Why did the greeks use marble.
At all periods there were great numbers.
Limestone undergoes a process of recrystallization due to extreme pressure or temperature change to become marble.
Modern scholarship identifies three major stages in monumental sculpture in bronze and stone.
The greeks and romans chose marble for their structures due its beauty.
The best was from naxos close grained and sparkling parian from paros with a rougher grain and more translucent and pentelic near athens more opaque and which turned a soft honey colour with age due to its iron content.

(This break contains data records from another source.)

(** The producer's facts survive a head advance. *)
Lemma producer_inv_advance r q H d p h :
  producer_inv r (d :: q) H p -> producer_inv (set_head h r) q (H + 1) p.
Proof.
  unfold zlen.
  destruct p; simpl; unfold zlen; simpl; auto.
  - intros (H0 & ? & ? & ?). exists H0. lia.
  - intros (-> & H0 & ? & ? & ?). split; [f_equal; lia|]. exists H0. lia.
  - intros (-> & ?). split; [f_equal; lia|lia].
  - intros (-> & ? & ?). split_and!; [f_equal; lia|lia|done].
Qed.

Lemma inv_step s s' q H : inv s q H -> step s s' -> exists q' H', inv s' q' H'.
Proof.
  intros [Hr Hf Hp Hc [He1 He2]] Hs. pose proof (rep_config _ _ _ Hr) as Hcfg.
  destruct Hs; simpl in *;
    try (exists q, H; constructor; simpl; auto; fail).
  - (* head loaded *) exists q, H. constructor; simpl; auto.
    exists H. rewrite (rep_head _ _ _ Hr). pose proof (rep_bound _ _ _ Hr). lia.
  - exists q, H. constructor; simpl; auto. split; [apply (rep_tail _ _ _ Hr)|done].
  - (* failed push *) destruct Hp as (-> & K & -> & ? & ?). exists q, H.
    rewrite push_check_lagging in * by done. case_match; simplify_eq.
    constructor; simpl; auto. split; apply not_in_snoc; auto.
  - destruct Hp as (-> & K & -> & ? & ?). exists q, H.
    rewrite push_check_lagging in * by done. case_match; simplify_eq. bool_to_prop.
    constructor; simpl; auto. split; [done|]. lia.
  - (* torn write *) destruct Hp as [-> ?]. exists q, H.
    constructor; simpl; auto using rep_write_tail_slot.
  - destruct Hp as [-> ?]. exists q, H.
    constructor; simpl; auto using rep_write_tail_slot.
    split_and!; auto. rewrite list_lookup_insert_eq; [done|now apply slot_index_lt].
  - (* publication *) destruct Hp as (-> & ? & ?). exists (q ++ [d]), H.
    constructor; simpl; auto using rep_publish, consumer_inv_snoc.
    + now rewrite Hf, app_assoc.
    + split; apply not_in_snoc; auto.
  - exists q, H. constructor; simpl; auto. apply (rep_head _ _ _ Hr).
  - exists q, H. constructor; simpl; auto. split; [done|].
    exists (zlen q). rewrite (rep_tail _ _ _ Hr). unfold zlen. lia.
  - destruct Hc as (-> & n & -> & ?). exists q, H.
    rewrite (peek_check_early r q H) in * by done.
    constructor; simpl; auto. split; apply not_in_snoc; auto.
    case_match; subst; done.
  - destruct Hc as (-> & n & -> & Hn). exists q, H.
    rewrite (peek_check_early r q H) in * by done.
    constructor; simpl; auto. split; [done|].
    case_match; simplify_eq. bool_to_prop. intros ->. unfold zlen in Hn. simpl in Hn. lia.
  - destruct Hc as (-> & Hq). destruct q as [|d0 q]; [done|]. exists (d0 :: q), H.
    rewrite (rep_front _ _ _ _ Hr) in *. simplify_eq.
    constructor; simpl; auto; [by eexists|]. split; apply not_in_snoc; auto.
  - exists q, H. constructor; simpl; auto. split; [apply (rep_head _ _ _ Hr)|done].
  - (* release *) destruct Hc as (-> & q' & ->). exists q', (H + 1).
    constructor; simpl; auto.
    + now apply (rep_advance r q' H d).
    + now rewrite Hf, <- app_assoc.
    + eapply producer_inv_advance; eauto.
Qed.

Lemma inv_reachable s0 s : initial s0 -> rtc step s0 s -> exists q H, inv s q H.
Proof.
  intros Hi Hs. apply inv_initial in Hi as [H0 Hi].
  assert (exists q H, inv s0 q H) as Hex by eauto. clear Hi.
  induction Hs as [|s0 s1 s Hst _ IH]; [done|].
  destruct Hex as (q & H & Hq). apply IH. eapply inv_step; eauto.
Qed.

(** The step relation run by the producer alone is [Push], and run by the
    consumer alone is [Pop]. *)
Lemma Push_steps d r r' c pu po ev :
  Push d r = Ok r' ->
  rtc step (mkSys r PIdle c pu po ev)
           (mkSys r' PIdle c (pu ++ [d]) po (ev ++ [EPush None])).
Proof.
  unfold Push. intros Hp. destruct (push_check _ _ _) eqn:Hk; [done|].
  case_decide; simplify_eq.
  eapply rtc_l; [apply (step_push_load_head d)|].
  eapply rtc_l; [apply step_push_load_tail|].
  eapply rtc_l; [apply step_push_begin_write, Hk|].
  eapply rtc_l; [apply step_push_end_write|].
  eapply rtc_l; [apply step_push_store_tail|]. apply rtc_refl.
Qed.

Lemma Pop_steps d r r' p pu po ev :
  Pop r = Ok (r', d, true) ->
  rtc step (mkSys r p CIdle pu po ev)
           (mkSys r' p CIdle pu (po ++ [d]) (ev ++ [EPeek PeekOK])).
Proof.
  unfold Pop, Peek. intros Hp. destruct (peek_check _ _ _) eqn:Hk; simpl in Hp; try done.
  destruct (slots r !! _) eqn:Hs; simpl in Hp; simplify_eq.
  eapply rtc_l; [apply step_peek_load_head|].
  eapply rtc_l; [apply step_peek_load_tail|].
  eapply rtc_l; [apply step_peek_begin_read, Hk|].
  eapply rtc_l; [apply step_peek_end_read, Hs|].
  eapply rtc_l; [apply step_advance_load|].
  eapply rtc_l; [apply step_advance_store|]. apply rtc_refl.
Qed.

Definition start_ring (h : Z) : sys :=
  mkSys (mkRing (replicate 64 zeroDescriptor) h h 63 64) PIdle CIdle [] [] [].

As for the romans their buildings were mostly made out of brick however they so admired the aesthetics of marble from the ancient greek buildings that they would cover their brick buildings with a layer of marble for style.
The greeks often considered the best sculptors of antiquity favored marble and referred to it as shining stone marble occurs as a metamorphosis.
In many cases these marble replicas are particularly important to art historians as many of the bronze muses are no longer in existence.
Ancient greeks are believed to be the culture that first used inscribed marble to mark their graves.
Large works of the archaic period were more or less all made from stone.
However the process of mining marble was quite lengthy.
It was then pulled from its source with the help of pulleys winches levers and wooden beams.
In the imperial roman period 31 bce 476 ad marble reproductions of bronze sculptures from greece became increasingly popular as rome s conquest of greece by the first century bc subjected roman artistic taste to the influence of greek style the british museum.
The greeks certainly had a preference for marble at least for their public buildings.
Hammers and wedges were used to release marble from the earth.
Initially though wood would have been used for not only such basic architectural elements as columns but the entire buildings themselves.
They used marble for some of them.
The archaic from about 650 to 480 bc classical 480 323 and hellenistic.
Marble was everywhere wood and other materials were not.
Early greek sculpture was most often in bronze and porous limestone but whilst bronze seems never to have gone out of fashion the stone of choice would become marble.